Start of Block
(** Reading the message: each record is added in turn, until the last one or
    until there is no place for the next. *)
Lemma msg_parser_loop_spec frs : forall fuel memo k slots data len left,
  Forall form_ok frs -> frs <> [] -> zlen slots - k < Z.of_nat fuel ->
  memo_at memo k slots -> 0 <= k < zlen slots -> k + zlen frs < 2 ^ 32 ->
  let f := msg_form_from k (k + zlen frs) frs in
  seen data 0 f -> zlen f <= left <= zlen data -> left < 2 ^ 32 ->
  if k + zlen frs <=? zlen slots then
    exists memo' ds, Forall2 received ds frs.*2 /\
      memo_at memo' (k + zlen frs)
        (take (Z.to_nat k) slots ++ (Some <$> ds) ++ drop (Z.to_nat k + length frs) slots) /\
      msg_parser_loop fuel memo k data len left = Ok (memo', u32 (len - (left - zlen f)))
  else msg_parser_loop fuel memo k data len left = Err ENOMEM.
Proof.
  induction frs as [|[short r] frs IH]; intros fuel memo k slots data len left Hok Hne Hfuel
    Hm Hk Hn f Hs Hleft H32; [done|].
  apply Forall_cons in Hok as [(Hr & Hres & Hsh) Hok]. cbn [fst snd length] in *.
  destruct fuel as [|fuel]; [lia|]. subst f. cbn [msg_form_from] in *.
  set (n := k + Z.of_nat (S (length frs))) in *. rewrite length_app in *.
  apply seen_app in Hs as [Hs Hs'].
  destruct (location_get_expected k n) as [He Hlast]; [unfold n in *; lia..|].
  pose proof (record_location_get_location k n) as Hloc.
  pose proof (length_record_form short (record_location_get k n) r) as Ho.
  set (o := record_form short (record_location_get k n) r) in *.
  destruct (record_parse_spec short _ r data left Hloc Hr Hres Hsh Hs) as (b & d & Hp & Hd);
    [fold o; lia|done|]. fold o in Hp.
  assert (0 < zlen o) by (rewrite Ho; destruct short; lia). clear Ho. clearbody o.
  destruct (msg_parser_round fuel memo k slots data len left _ _ _ _ Hm Hk ltac:(lia) Hp)
    as (memo' & Hm' & ->).
  rewrite He, Hlast, (u32_small (left - zlen o)) by lia. cbn [negb].
  assert (Hnk : k + 1 + zlen frs = n) by (unfold n; lia).
  assert (Hins : <[Z.to_nat k:=Some d]> slots =
    take (Z.to_nat k) slots ++ Some d :: drop (S (Z.to_nat k)) slots)
    by (apply insert_take_drop; lia).
  destruct (Z.eqb_spec (k + 1) n) as [E|E].
  { destruct frs; [|cbn [length] in *; lia]. rewrite (proj2 (Z.leb_le n (zlen slots))) by lia.
    exists memo', [d]. split; [by constructor|]. rewrite <- E. cbn [length msg_form_from].
    split; [|do 3 f_equal; lia]. cbn. rewrite Nat.add_1_r. by rewrite <- Hins. }
  destruct (Z.eqb_spec (k + 1) (zlen slots)) as [E'|E'].
  { destruct (Z.leb_spec n (zlen slots)); [lia|done]. }
  specialize (IH fuel memo' (k + 1) (<[Z.to_nat k:=Some d]> slots) (drop (Z.to_nat (zlen o)) data) len (left - zlen o) Hok).
  rewrite length_insert, Hnk in IH. rewrite Nat2Z.id in *.
  assert (Hdrop : seen (drop (length o) data) 0 (msg_form_from (k + 1) n frs)).
  { rewrite <- (Nat2Z.id (length o)). apply seen_shift; [lia..|]. by rewrite Z.add_0_r. }
  assert (Hne' : frs <> []) by (intros ->; cbn in *; lia).
  specialize (IH Hne' ltac:(lia) Hm' ltac:(lia) ltac:(lia) Hdrop
    ltac:(rewrite length_drop; lia) ltac:(lia)).
  destruct (Z.leb_spec n (zlen slots)); [|exact IH].
  destruct IH as (memo'' & ds & Hds & Hm'' & Heq). exists memo'', (d :: ds).
  split; [by constructor|]. split; [|rewrite Heq; do 3 f_equal; lia].
  replace (Z.to_nat (k + 1)) with (S (Z.to_nat k)) in Hm'' by lia.
  assert (Hlf : length frs = length (Some <$> ds))
    by (rewrite length_fmap, (Forall2_length _ _ _ Hds); by rewrite length_fmap).
  rewrite Hlf, slots_insert_app, <- Hlf in Hm'' by lia. exact Hm''.
Qed.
End of Block
• Work task:
From the line holding "[fold o; lia|done|]. fold o in Hp." to the line holding "as (memo' & Hm' & ->).", inclusive, restate each line above exactly as written.

• Solution to this exercise:
    [fold o; lia|done|]. fold o in Hp.
  assert (0 < zlen o) by (rewrite Ho; destruct short; lia). clear Ho. clearbody o.
  destruct (msg_parser_round fuel memo k slots data len left _ _ _ _ Hm Hk ltac:(lia) Hp)
    as (memo' & Hm' & ->).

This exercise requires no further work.